Why Aren't We Using Actinium-227 for RTGs?

Radiation-emitting compounds, known as radioisotopes, are used in radioisotope thermoelectric generators (RTGs) to provide long-lasting energy for spacecraft and other applications. One such radioisotope is Actinium-227 (Ac-227). Despite its properties, it is less commonly used for RTGs in comparison to Strontium-90 (Sr-90). This article explores the advantages and disadvantages of using Ac-227 in RTGs and why Strontium-90 is more prevalent.

The Advantages of Actinium-227

Actinium-227 has a significant advantage over other radioisotopes like Strontium-90 in terms of power density. It is known to produce a higher power density, which can be a critical factor in space missions where efficiency and energy output are paramount. Additionally, Ac-227 is mostly an alpha emitter, which has fewer complications in shielding and containment compared to beta or gamma emitters.

However, there are some drawbacks to consider. Ac-227 can also emit beta rays and, in some cases, gamma rays. While this might seem appealing for its higher energy output, the presence of gamma rays poses challenges for the design of shielding and containment systems for RTGs. This factor makes it less convenient for practical use in RTGs, where the emission of gamma rays needs to be carefully controlled to ensure safety and protect electronic components.
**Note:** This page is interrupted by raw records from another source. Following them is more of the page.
(** C1, as the code has it.  When the jobs of the first [k] futures return
    and the job of the next one raises, [submit_sync] raises that exception:
    all [n_workers] jobs have been submitted, [result()] has been called on
    the first [k + 1] futures only, and the values the first [k] returned are
    not handed to the caller.  The futures after the failing one are not
    waited on. *)
Theorem submit_sync_first_failure (self : t Task Args) task args (k : nat)
    (vs : list Val) (e : exc) :
  shutdown_thread (mpi_pool self) = false ->
  let first := length (work_items (mpi_pool self)) in
  let N := Z.to_nat (n_workers self) in
  k < N ->
  length vs = k ->
  (forall i v, vs !! i = Some v -> execute (first + i) task args = Returns v) ->
  execute (first + k) task args = Raises e ->
  submit_sync execute task args self =
    (Raises e,
     waited (seq first (S k)) (submitted (futures_from first N task args) self))
  /\ (forall j, k < j -> first + j ∉ seq first (S k)).
Proof.
  intros Hlive first N Hk Hlen Hret Hraise. split.
  - unfold submit_sync, bind. rewrite comprehension_pool_submit by exact Hlive.
    cbv beta match zeta. rewrite length_range. fold first. fold N.
    set (fs := futures_from first N task args).
    assert (Hsplit : fs =
              futures_from first k task args ++
              {| fut_id := first + k; fut_task := task; fut_args := args |}
                :: futures_from (S (first + k)) (N - S k) task args).
    { unfold fs. replace N with (k + S (N - S k)) at 1 by lia.
      rewrite futures_from_app, futures_from_S. reflexivity. }
    rewrite Hsplit at 1.
    rewrite (comprehension_result_stops _ _ _ vs).
    + cbn [fut_id fut_task fut_args]. rewrite Hraise. f_equal.
      rewrite fmap_app, fut_id_futures_from, seq_S. reflexivity.
    + rewrite <- Hlen. apply futures_from_return. exact Hret.
    + simpl. rewrite Hraise. discriminate.
  - intros j Hj Hin. apply elem_of_seq in Hin. lia.
Qed.
End PoolFacts.

Lemma submit_broadcasts_witness :
  ProcessPoolExecutorSession.submit tt tt Examples.pool3 =
    (Returns (ProcessPoolExecutorSession.futures_from 0 3 tt tt),
     ProcessPoolExecutorSession.submitted
       (ProcessPoolExecutorSession.futures_from 0 3 tt tt) Examples.pool3)
  /\
  ProcessPoolExecutorSession.submit_sync Examples.all_succeed tt tt Examples.pool3 =
    (Returns [0; 10; 20],
     ProcessPoolExecutorSession.waited [0; 1; 2]
       (ProcessPoolExecutorSession.submitted
          (ProcessPoolExecutorSession.futures_from 0 3 tt tt) Examples.pool3)).
Proof.
  assert (H1 : (1 <= 3)%Z) by lia.
  assert (H2 : ProcessPoolExecutorSession.n_workers Examples.pool3 = 3%Z)
    by reflexivity.
  assert (H3 : ProcessPoolExecutorSession.shutdown_thread
                 (ProcessPoolExecutorSession.mpi_pool Examples.pool3) = false)
    by reflexivity.
  pose proof (submit_broadcasts Examples.all_succeed Examples.pool3 3 tt tt
                [0; 10; 20] H1 H2 H3) as [[Hs _] Hsync].
  split.
  - exact Hs.
  - apply Hsync.
    + reflexivity.
    + intros [|[|[|i]]] v Hv; simpl in Hv; inversion Hv; reflexivity.
Defined.

(** C1 as stated fails: with three workers of which the second raises,
    [submit_sync] reports that failure but never waits on the third
    future. *)
Lemma submit_sync_leaves_futures_unawaited :
  (ProcessPoolExecutorSession.submit_sync Examples.second_fails tt tt
     Examples.pool3).1 = Raises Examples.boom
  /\
  ~ (forall k, k < 3 ->
       k ∈ ProcessPoolExecutorSession.awaited
             (ProcessPoolExecutorSession.mpi_pool
                (ProcessPoolExecutorSession.submit_sync Examples.second_fails
                   tt tt Examples.pool3).2)).
Proof.
  split.
  - reflexivity.
  - intros H. specialize (H 2 ltac:(lia)).
    apply list_elem_of_In in H. vm_compute in H.
    destruct H as [H|[H|[]]]; discriminate.
Qed.

Lemma submit_sync_first_failure_witness :
  ProcessPoolExecutorSession.submit_sync Examples.second_fails tt tt
    Examples.pool3 =
    (Raises Examples.boom,
     ProcessPoolExecutorSession.waited [0; 1]
       (ProcessPoolExecutorSession.submitted
          (ProcessPoolExecutorSession.futures_from 0 3 tt tt) Examples.pool3)).
Proof.
  assert (H1 : ProcessPoolExecutorSession.shutdown_thread
                 (ProcessPoolExecutorSession.mpi_pool Examples.pool3) = false)
    by reflexivity.
  assert (H2 : 1 < Z.to_nat (ProcessPoolExecutorSession.n_workers Examples.pool3))
    by (vm_compute; lia).
  assert (H3 : length [0] = 1) by reflexivity.
  refine (proj1 (submit_sync_first_failure Examples.second_fails Examples.pool3
                   tt tt 1 [0] Examples.boom H1 H2 H3 _ _)).
  - intros [|i] v Hv; simpl in Hv; inversion Hv; reflexivity.
  - reflexivity.
Defined.

(** ** The in-process queue *)
Section QueueFacts.
Import IntraProcessQueue.
Context {A : Type}.

Lemma TIMEOUT_MAX_fits : (TIMEOUT_MAX < float_limit)%Z.
Proof. reflexivity. Qed.

Lemma accepted_fits secs :
  (0 <= secs <= TIMEOUT_MAX)%Z ->
  (secs <? 0)%Z = false /\ fits_float secs = true /\
  (TIMEOUT_MAX <? secs)%Z = false.
Proof.
  intros H. pose proof TIMEOUT_MAX_fits as Hfit. unfold fits_float.
  repeat split.
  - apply Z.ltb_ge. lia.
  - apply Z.ltb_lt. lia.
  - apply Z.ltb_ge. lia.
Qed.

Lemma get_oldest timeout (item : A) q :
  accepted timeout ->
  get timeout {| queue := item :: q |} = (Returns item, {| queue := q |}).
Proof.
  intros Hok. unfold get, on_queue, Queue_get. simpl.
  destruct timeout as [secs|]; [|reflexivity].
  destruct (accepted_fits secs (Hok secs eq_refl)) as (-> & -> & _).
  reflexivity.
Qed.

Lemma get_empty_times_out secs :
  (0 <= secs <= TIMEOUT_MAX)%Z ->
  get (Some secs) (init (A:=A)) = (Raises (Exc queue_Empty ""), init).
Proof.
  intros Hok. unfold get, on_queue, Queue_get, init. simpl.
  destruct (accepted_fits secs Hok) as (-> & -> & ->). reflexivity.
Qed.

Lemma get_empty_never_returns timeout (self : t A) :
  queue self = [] -> forall item self', get timeout self <> (Returns item, self').
Proof.
  intros Hq item self'. unfold get, on_queue, Queue_get. rewrite Hq.
  destruct timeout as [secs|];
    [destruct (secs <? 0)%Z; [|destruct (fits_float secs);
                                [destruct (TIMEOUT_MAX <? secs)%Z|]]|];
    discriminate.
Qed.

(** A [get] either returns the oldest item, or ends otherwise and leaves
    the queue as it was. *)
Lemma get_cases timeout (self : t A) :
  (exists item q,
     queue self = item :: q /\
     get timeout self = (Returns item, {| queue := q |})) \/
  (exists r, (forall item, r <> Returns item) /\ get timeout self = (r, self)).
Proof.
  destruct self as [q]. unfold get, on_queue, Queue_get. simpl.
  destruct timeout as [secs|].
  - destruct (secs <? 0)%Z; [right; eexists; split; [|reflexivity]; discriminate|].
    destruct (fits_float secs); simpl;
      [|right; eexists; split; [|reflexivity]; discriminate].
    destruct q as [|item q].
    + destruct (TIMEOUT_MAX <? secs)%Z;
        right; eexists; (split; [|reflexivity]); discriminate.
    + left. eauto.
  - destruct q as [|item q].
    + right. eexists. split; [|reflexivity]. discriminate.
    + left. eauto.
Qed.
Availablity of Actinium-227

The main reason for the limited use of Actinium-227 in RTGs is its availability. Sr-90 is readily available as a common nuclear fission product from the fission of U-235. On the other hand, Ac-227 can only be produced through neutron activation of Radium-226 (Ra-226). This process works fine because Ra-226 has a high neutron absorption cross section, but there is a significant challenge in acquiring Ra-226.

Radium is extremely rare, approximately 1/10,000,000th as abundant as uranium. This scarcity makes it difficult to obtain sufficient amounts of Radium to produce Actinium-227 on a large scale. The production of Strontium-90, in contrast, is more straightforward as it can be extracted from spent nuclear fuel, which further contributes to its availability and practical use.

Cost and Availability

Another key factor in the selection of radioisotopes for RTGs is cost. Actinium-227 is more expensive to produce and procure due to the limited availability of Radium. Strontium-90, being a byproduct of nuclear fission, is much more abundant and therefore less expensive. This cost and availability issue further limits the practical use of Ac-227 in RTGs.

In conclusion, while Actinium-227 offers some advantages such as high power density, its limited availability and the challenges posed by its gamma-ray emissions make it less suitable for RTGs compared to Strontium-90 and other more readily available radioisotopes. However, research and development in producing and using Actinium-227 in RTGs could potentially change this landscape in the future.